[SUPPLIED RECORDS — start]

(** Deregistration undoes a registration.  After a server has handled a
    registration, the key it answered with names the new queue pair; the message
    the client sends when it drops its side (over the network it only connects and
    writes it) makes the server drop that queue pair and no other, and both the
    registry and the resources of the driver are as before. *)
Theorem register_dereg_roundtrip (s s' : server W) base raw msg answer addr :
  registry_ok base s -> reg_rc_req raw s = Done (Ok msg, s') -> from_json (serialized msg) = Ok answer ->
  exists bytes,
    (forall w : W, release_peer (mkComm RC addr (d_rc_key answer)) w =
       (r ← call (tcp_connect addr);
        match r with Ok h => _ ← call (tcp_write h bytes); mret () | Err _ => mret () end) w) /\
    exists m s'', serve default_handler bytes s' = Done (Ok m, s'') /\ should_send_back m = false /\
      registered_rc s'' = registered_rc s /\ live (world s'') = live (world s).
Proof.
  intros Hok Hreg Hans. destruct (reg_rc_req_spec base raw s Hok) as (r & s1 & Hrun & Hr).
  rewrite Hreg in Hrun. injection Hrun as <- <-. destruct (from_json raw) as [data|e]; [|by destruct Hr].
  destruct Hr as [(Hok' & _ & _ & answer' & key & qp & Hans' & Hkey & Hrc & Hd & Hl & Ha & _) _].
  assert (d_rc_key answer = key) as -> by (rewrite Hans in Hans'; injection Hans' as ->; by rewrite Ha).
  destruct (to_json_total key) as (text & Hto & Hfrom).
  destruct (to_json_total (mkMessage DeregRCReq text)) as (bytes & Hb & Hfb). exists bytes. split.
  - intros w. cbn [release_peer comm_peer]. unfold dereg. cbn [comm_qp_type comm_addr comm_key].
    rewrite Hto, Hb. done.
  - assert (Hq : registered_rc s' !! key = Some qp) by by rewrite Hrc, lookup_insert_eq.
    destruct (registry_remove base s' key qp Hok' Hq) as (w' & Hdrop & Hl' & _).
    eexists _, _. split; [|split; [|split; [|]]].
    + unfold serve. rewrite Hfb, try_as_bind, bind_ret. cbn [map_err].
      unfold dispatch. cbn [message_type serialized]. cbn [handle_dereg_rc_req default_handler].
      unfold dereg_rc_req. rewrite Hfrom, bind_run, try_as_bind, bind_ret. cbn [map_err].
      unfold remove_rc. rewrite bind_assoc, bind_gets. unfold find_rc. rewrite Hq, bind_assoc, bind_run.
      cbn [drop_rc].
      rewrite (bind_done _ _ _ _ _ (onW_done _ (set_rc (delete key (registered_rc s')) s') _ _ Hdrop)). done.
    + done.
    + cbn. by rewrite Hrc, delete_insert_id.
    + cbn. rewrite Hl', Hl. clear -Hd. set_solver.
Qed.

[SUPPLIED RECORDS — finish]

## WHAT YOU HAVE TO DO
Throughout the material above, find each line with "Hrun" and return it.

## OUTPUT FOR THIS EXERCISE
  intros Hok Hreg Hans. destruct (reg_rc_req_spec base raw s Hok) as (r & s1 & Hrun & Hr).
  rewrite Hreg in Hrun. injection Hrun as <- <-. destruct (from_json raw) as [data|e]; [|by destruct Hr].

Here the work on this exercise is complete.